塚田委員長 御異議なしと認めます。よって、そのように決しました。

    ―――――――――――――

塚田委員長 これより質疑に入ります。

 質疑の申出がありますので、順次これを許します。神田潤一君。

神田(潤)委員 皆さん、おはようございます。青森二区選出、自由民主党・無所属の会の神田潤一です。

 昨日は、WBCで日本がイタリアに九対三で勝利する、大谷投手が先発として大活躍をしました。今日の先発は神田潤一ということで、しっかり頑張ってまいりたいと思います。よろしくお願いします。

 本日は、国際協力銀行法の改正案と、それから国際通貨基金及び国際復興開発銀行への加盟に伴う法律の改正案ということで、やや専門的な法律ということで質問させていただきます。

 私も、どういう質問になるんだろう、どういう法案だろうということで一時思いましたが、いろいろと法案の条文あるいは内容を検討してきますと、非常に重要な法案だということを改めて認識しました。

 この法案は、まず経済安全保障の観点から我が国のサプライチェーンの強靱化をしっかりと達成していく、また、スタートアップなど、我が国の企業の国際競争力を高めていく目的、そしてウクライナの復興支援に日本としてしっかり貢献していく、こうした、岸田政権としても、また、世界経済全体においても非常に重要なテーマについて、我が国としてどういうふうに対応していくかということに関する非常に重要な法案であるというふうに改めて認識をいたしました。

 また、この法案の想定しているスキームについても、いろいろと工夫が施されているということも感じています。

 本日は、こうしたスキームとそのリスク管理などについて伺ってまいりたいと思います。

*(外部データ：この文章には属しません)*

(** X17: [visualize] first shifts every array; when the shift fails on one
    of them, nothing is visualized.  Otherwise (with a visualizer that
    does not raise) it shows the shifted arrays, as many as it was given,
    with the arguments as they came, and, when a [filename] is among the
    keyword arguments, shows the arrays it was given once more, with the
    same arguments except that the file name is prefixed with
    [notshifted_]. *)
Theorem shifted_visualizer_calls {VA : Type} (str : value -> string)
    (self : SV.t (VA := VA)) (U : SV.vectors) (args : list value)
    (kwargs : gmap string value) (log : list SV.vcall) :
  let us := match U with SV.One u => [u] | SV.Many us => us end in
  (forall e, SV.comprehension (SV.apply (SV.shift self)) us = Raise e ->
     SV.visualize str self U args kwargs log = (Raise e, log))
  /\ (forall shifted,
        SV.comprehension (SV.apply (SV.shift self)) us = Ok shifted ->
        (forall c, SV.original_visualizer self c = Ok tt) ->
        length shifted = length us
        /\ SV.visualize str self U args kwargs log
           = (Ok tt,
              (log ++
               {| SV.data := shifted; SV.args := args; SV.kwargs := kwargs |}
               :: match kwargs !! "filename" with
                  | None => []
                  | Some fn =>
                      [ {| SV.data := us; SV.args := args;
                           SV.kwargs :=
                             <[ "filename" := VStr ("notshifted_" +:+ str fn) ]>
                               kwargs |} ]
                  end)%list)).
Proof.
  intros us. split.
  - intros e He. unfold SV.visualize. fold us. by rewrite He.
  - intros shifted Hs Hvis. split; [by apply comprehension_length in Hs|].
    unfold SV.visualize. fold us. rewrite Hs, Hvis.
    destruct (kwargs !! "filename") as [fn|]; [|reflexivity].
    by rewrite Hvis, insert_delete_eq.
Qed.

Lemma shifted_visualizer_calls_witness :
  let str := fun v => match v with VStr s => s | _ => "" end in
  let self :=
    SV.mk (fun _ : SV.vcall => Ok tt)
      {| SV.object := io.Instance "NumpyMatrixOperator";
         SV.apply := fun u : Z => Ok (u + 1) |} in
  SV.visualize str self (SV.One 5) [] {[ "filename" := VStr "out.vtk" ]} []
  = (Ok tt,
     [ {| SV.data := [6]; SV.args := [];
          SV.kwargs := {[ "filename" := VStr "out.vtk" ]} |};
       {| SV.data := [5]; SV.args := [];
          SV.kwargs := {[ "filename" := VStr "notshifted_out.vtk" ]} |} ]).
Proof.
  intros str self.
  destruct (proj2 (shifted_visualizer_calls str self (SV.One 5) []
                     {[ "filename" := VStr "out.vtk" ]} [])
              [6] eq_refl (fun c => eq_refl)) as [_ H].
  exact (eq_trans H eq_refl).
Defined.

(** X18: the constructor tests [isinstance(Operator, shift)], with the
    class in the place of the object: for a [shift] that is an object and
    not a class it raises [TypeError]; a class passes exactly when the
    class [Operator] is an instance of it. *)
Theorem shifted_visualizer_rejects_operators {VA : Type}
    (instance_of : io.pyobject -> string -> bool)
    (auto_init : (SV.vcall -> result unit) -> SV.operator -> result (SV.t (VA := VA)))
    (original_visualizer : SV.vcall -> result unit)
    (apply : VA -> result VA) :
  (forall cls,
     SV.__init__ instance_of auto_init original_visualizer
       {| SV.object := io.Instance cls; SV.apply := apply |}
     = Raise TypeError)
  /\ (forall c,
        SV.__init__ instance_of auto_init original_visualizer
          {| SV.object := io.Class c; SV.apply := apply |}
        = if instance_of (io.Class "Operator") c
          then auto_init original_visualizer
                 {| SV.object := io.Class c; SV.apply := apply |}
          else Raise AssertionError).
Proof.
  split.
  - reflexivity.
  - intros c. unfold SV.__init__, io.isinstance, py_assert. simpl.
    by destruct (instance_of (io.Class "Operator") c).
Qed.

(** ** Projection and expression *)

Lemma parse_parameter_singleton (k : string) (s : list Z) (d : gmap string value) :
  PFI.parse_parameter {[ k := s ]} (Some d)
  = match PFI.validate s (d !! k) with
    | Some v => Ok {[ k := v ]}
    | None => Raise (TypeMismatch k)
    end.
Proof.
  unfold PFI.parse_parameter. rewrite map_to_list_singleton.
  unfold PFI.offending. simpl.
  destruct (PFI.validate s (d !! k)) as [v|] eqn:Hv; [|reflexivity].
  f_equal. apply map_eq. intros j. rewrite map_lookup_imap.
  destruct (decide (k = j)) as [<-|Hne].
  - rewrite !lookup_singleton_eq. simpl. exact Hv.
  - by rewrite !lookup_singleton_ne.
Qed.

(** X19: for a parameter whose shape needs no coordinates, the projection
    functional without coordinates and the expression functional whose
    expression is the parameter's name return the same result on every
    dictionary: the validated array, or the same validation error. *)
Theorem projection_is_expression_of_name
    (ver : py_version) (rt : runtime) (pname : string) (shape : shape_arg)
    (nm : option string) :
  compile rt pname = Ok (EName pname) ->
  sum (PFI.normalize_shape shape) <= 1 ->
  exists p f,
    PPF.__init__ ver pname shape None nm = Ok p
    /\ EPF.__init__ rt pname {[ pname := shape ]} nm = Ok f
    /\ forall (d : gmap string value) (w : world),
         (EPF.evaluate f (Some d) w).1 = PPF.evaluate p (Some d).
Proof.
  intros Hc Hsum. unfold PPF.__init__, EPF.__init__.
  change (match shape with
          | ShapeNumber n0 => if n0 =? 0 then [] else [n0]
          | ShapeTuple s => s
          end) with (PFI.normalize_shape shape).
  assert ((1 <? sum (PFI.normalize_shape shape)) = false) as -> by lia.
  rewrite Hc. cbn [rbind]. do 2 eexists.
  split; [reflexivity|]. split; [reflexivity|].
  intros d w. unfold EPF.evaluate, GPF.evaluate, PPF.evaluate.
  cbn [EPF.base GPF.__init__ GPF.parameter_type GPF._mapping
       PPF.parameter_type PPF.coordinates PPF.parameter_name].
  rewrite build_singleton.
  unfold PFI.build_parameter_type. rewrite map_fmap_singleton.
  rewrite parse_parameter_singleton.
  destruct (PFI.validate (PFI.normalize_shape shape) (d !! pname)) as [v|];
    [|reflexivity].
  cbn [rbind]. unfold py_eval, dict_getitem. simpl.
  unfold load_name. by rewrite !lookup_singleton_eq.
Qed.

 まずは、国際協力銀行の一部を改正する法律案についてということです。この改正案では、我が国のサプライチェーンの強靱化のためということで、国際協力銀行、つまりJBICに対して、その貸付先の対象を拡大するということで、重要な物資又は技術の開発に関する事業等を行う外国の法人を貸付先に含めるという内容になっております。

 そこで、まず二つ質問させていただきます。

 この中で、重要な物資として具体的にはどういったものが対象になることが想定されているのでしょうか。それから、融資対象となる外国企業が我が国のサプライチェーンの強靱化に必要かどうかという判断は、一義的にはJBICが行うというふうに考えられますが、日本政府としてそこにどのように関与をしていくことが想定されているのでしょうか。伺いたいと思います。

三村政府参考人 お答え申し上げます。

 JBIC法改正案の第二条第十号ということでございますけれども、今先生からも御紹介いただきましたけれども、我が国の産業の国際競争力の維持又は向上を図る上で重要な物資又は技術の開発、これに関する事業であって、我が国の法人等が調達する物資の供給網の強靱化等に必要なもの、つまりは日本企業のサプライチェーンの強靱化に必要なものとして財務省令で定める、こういう事業を営む外国企業に対しまして新たにJBICの支援を可能とする、こういうことでございます。

 そこで、今申し上げました財務省令で定める事業が何かということでございます。こちらは、今後、引き続き関係者のニーズ等もお伺いしながら最終的に決めてまいりますが、今の時点では、例えば半導体でございますとか蓄電池の開発、こういったものに関する事業などを想定してございます。

 その上で、省令で定める事業を営む外国企業に対する個別の、個々の融資の判断、これは当然JBICが行うことになるわけでございますけれども、当然私どもとしましても、JBICの外国企業への融資がちゃんと日本企業のサプライチェーンの強靱化に資する、役立つということ、これを確保していくことは大事でございますので、JBICには、一種、内規、ガイドラインという形で審査基準を決めてもらおうということで考えてございます。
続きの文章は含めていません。